En la práctica, esto nos coloca frente a un mundo de productividad dividido en dos niveles. Por un lado, las empresas y trabajadores con acceso a la IA aceleran su eficiencia y consolidan posiciones de privilegio. Por otro, millones de personas quedan atrapadas en empleos de baja calidad, sin posibilidad de competir con la velocidad y precisión de las máquinas. La consecuencia más evidente es una brecha salarial creciente: los salarios altos se vuelven más altos, los bajos más frágiles. Y aquí aparece un riesgo aún mayor: no se trata solo de que algunos ganen más, sino de que una parte significativa de la población quede excluida del sistema productivo en el mediano plazo.
Las soluciones que hoy se discuten van desde la renta básica universal hasta impuestos a la automatización. Todas tienen virtudes y límites, pero coinciden en una idea central: necesitamos instituciones capaces de repartir con justicia los frutos de la tecnología. El desafío no es elegir una receta única, sino combinar estrategias que permitan que el salto en productividad se traduzca en más bienestar colectivo.

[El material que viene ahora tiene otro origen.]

(** C38: the text let through after a secret name does not depend on the secret.  Whatever
    the stream before it left behind, once a token that ends in a secret name is followed
    by a separator, two streams that differ only in the value give the same output and
    leave the same state. *)
Theorem secret_value_independent (s : DiagnosticRedactor) (tok sp v1 v2 rest : text) (a : Z) :
  introduces_secret s tok a sp ->
  v1 <> [] -> all value_character v1 = true -> v2 <> [] -> all value_character v2 = true ->
  append s (tok ++ [a] ++ sp ++ v1 ++ rest) = append s (tok ++ [a] ++ sp ++ v2 ++ rest).
Proof.
  intros Hi Hv1 Ha1 Hv2 Ha2. pose proof (is_open _ _ _ _ Hi) as Hf.
  rewrite !append_open by done.
  replace (tok ++ [a] ++ sp ++ v1 ++ rest) with ((tok ++ [a] ++ sp ++ v1) ++ rest)
    by (by rewrite <- !app_assoc).
  replace (tok ++ [a] ++ sp ++ v2 ++ rest) with ((tok ++ [a] ++ sp ++ v2) ++ rest)
    by (by rewrite <- !app_assoc).
  destruct (secret_run s tok a sp v1 [] Hi Hv1 Ha1) as (s1 & e1 & Hr1 & Hc1 & ->).
  destruct (secret_run s tok a sp v2 [] Hi Hv2 Ha2) as (s2 & e2 & Hr2 & Hc2 & ->).
  rewrite (consume_all_app (tok ++ [a] ++ sp ++ v1) rest), (consume_all_app (tok ++ [a] ++ sp ++ v2) rest), Hr1, Hr2.
  rewrite (consume_all_app_em _ _ ([] ++ e1)), (consume_all_app_em _ _ ([] ++ e2)). simpl.
  by rewrite !concat_app, Hc1, Hc2.
Qed.

(** An assignment to a secret name is shown with its name, separator and blanks, and
    the marker in place of its value. *)
Theorem secret_assignment_redacted (s : DiagnosticRedactor) (tok sp v : text) (a : Z) :
  introduces_secret s tok a sp -> v <> [] -> all value_character v = true ->
  append s (tok ++ [a] ++ sp ++ v) =
  Ok (mk_redactor SECRET_VALUE [] 0 false, tok ++ [a] ++ sp ++ REDACTED).
Proof.
  intros Hi Hv Ha. rewrite append_open by apply (is_open _ _ _ _ Hi).
  destruct (secret_run s tok a sp v [] Hi Hv Ha) as (s1 & e1 & -> & Hc & ->).
  by rewrite <- Hc.
Qed.

(** A stream none of whose words ends in a secret name or in [bearer] passes through
    unchanged. *)
Theorem redact_transparent (t : text) :
  Z.of_nat (length t) <= MAX_PENDING_CHARACTERS ->
  (forall p w q, t = p ++ w ++ q -> all is_token_character w = true ->
    SECRET_AT_END w = None /\ BEARER_AT_END w = None) ->
  redact [t] = Ok t.
Proof.
  intros Hlen Hno. unfold redact. rewrite deliver_open by done. simpl. rewrite app_nil_r.
  destruct (plain_run t [] new_redactor [] eq_refl new_redactor_ok eq_refl Hlen Hno) as [Hm Hseen].
  rewrite redacting_false_finish.
  - f_equal. unfold seen in Hseen. simpl in Hseen. exact Hseen.
  - by apply consume_all_ok, new_redactor_ok.
  - by rewrite consume_all_finished.
  - unfold redacting. by rewrite Hm.
Qed.

(** The redactor's private candidate never exceeds its bound, and its size counter is
    the length of the text it holds. *)
Theorem append_bounded (s s' : DiagnosticRedactor) (t out : text) :
  redactor_ok s -> append s t = Ok (s', out) ->
  redactor_ok s' /\ Z.of_nat (length (pending_text s')) <= MAX_PENDING_CHARACTERS.
Proof.
  intros Hok Ha. unfold append in Ha. rinvert Ha. injection Ha as <- _.
  assert (redactor_ok d) as Hd.
  { pose proof (consume_all_ok t s [] Hok) as H. by rewrite Heqp in H. }
  split; [done|]. destruct Hd as (Hsz & Hmax & _). unfold pending_text. lia.
Qed.

(** Text is lost only to a redaction: on a stream where no step redacts or overflows,
    what was shown and what is still held are together exactly what was read, in order. *)
Theorem consume_all_lossless (t : text) (s : DiagnosticRedactor) (emitted : list text) :
  redactor_ok s -> redacting s = false ->
  (forall p c q, t = p ++ c :: q ->
    ~ overflows c (fst (consume_all p s emitted))
    /\ redacting (fst (consume_all (p ++ [c]) s emitted)) = false) ->
  seen (consume_all t s emitted) = seen (s, emitted) ++ t.
Proof.
  revert s emitted; induction t as [|c t IH]; intros s em Hok Hr Hall.
  { unfold consume_all; simpl. by rewrite app_nil_r. }
  destruct (Hall [] c t eq_refl) as [Hov Hred].
  unfold consume_all in Hov, Hred; simpl in Hov, Hred.
  rewrite consume_all_cons. destruct (consume c s em) as [s1 em1] eqn:Hc.
  rewrite IH.
  - rewrite <- Hc, consume_seen; [by rewrite <- app_assoc|done..|by rewrite Hc].
  - pose proof (consume_ok c s em Hok) as H. by rewrite Hc in H.
  - done.
  - intros p d q ->. specialize (Hall (c :: p) d q eq_refl).
    by rewrite <- app_comm_cons, !consume_all_cons, Hc in Hall.
Qed.

(** [finish] is idempotent and final: a second call returns no text, and text cannot be
    appended any more. *)
Theorem finish_final (s : DiagnosticRedactor) (t : text) :
  snd (finish (fst (finish s))) = []
  /\ fst (finish (fst (finish s))) = fst (finish s)
  /\ append (fst (finish s)) t = Err AppendToFinished.
Proof.
  assert (Hf : finished (fst (finish s)) = true).
  { unfold finish. destruct (finished s) eqn:H; [done|]. simpl. by destruct (mode s). }
  unfold append. unfold finish at 1 3. by rewrite Hf.
Qed.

Otro frente crucial es la educación. Ya no basta con preparar a los estudiantes en una disciplina específica: los sistemas deben volverse más flexibles, promoviendo competencias transversales como el pensamiento crítico, la adaptabilidad y la capacidad de aprender y desaprender. De hecho, la experiencia histórica muestra que cada ola tecnológica reconfigura no solo los mercados laborales, sino también las instituciones que sostienen el contrato social. En este sentido, la IA exige un rediseño de los mecanismos de protección y de las políticas activas de empleo, capaces de reconectar a quienes queden desplazados con nuevas oportunidades productivas.
Es importante tomar en cuenta que un exceso de productividad sin una adecuada redistribución puede derivar en una caída de la demanda agregada, en tensiones sociales por la pérdida de empleos y en un estancamiento del crecimiento a largo plazo. En términos económicos, la verdadera riqueza no se reduce al volumen de bienes y servicios producidos, sino a la capacidad de esa producción para sostener niveles de ingreso, consumo e inversión que mantengan la cohesión social y el desarrollo equilibrado. Sin una demanda efectiva suficiente, la productividad adicional puede convertirse en desempleo y subutilización de recursos.
La IA no puede asumirse como un destino inevitable, sino como un proceso que requiere conducción política, visión de largo plazo y responsabilidad social. El reto no es detener la innovación, sino adaptarnos para que funcione en favor de mayor bienestar colectivo.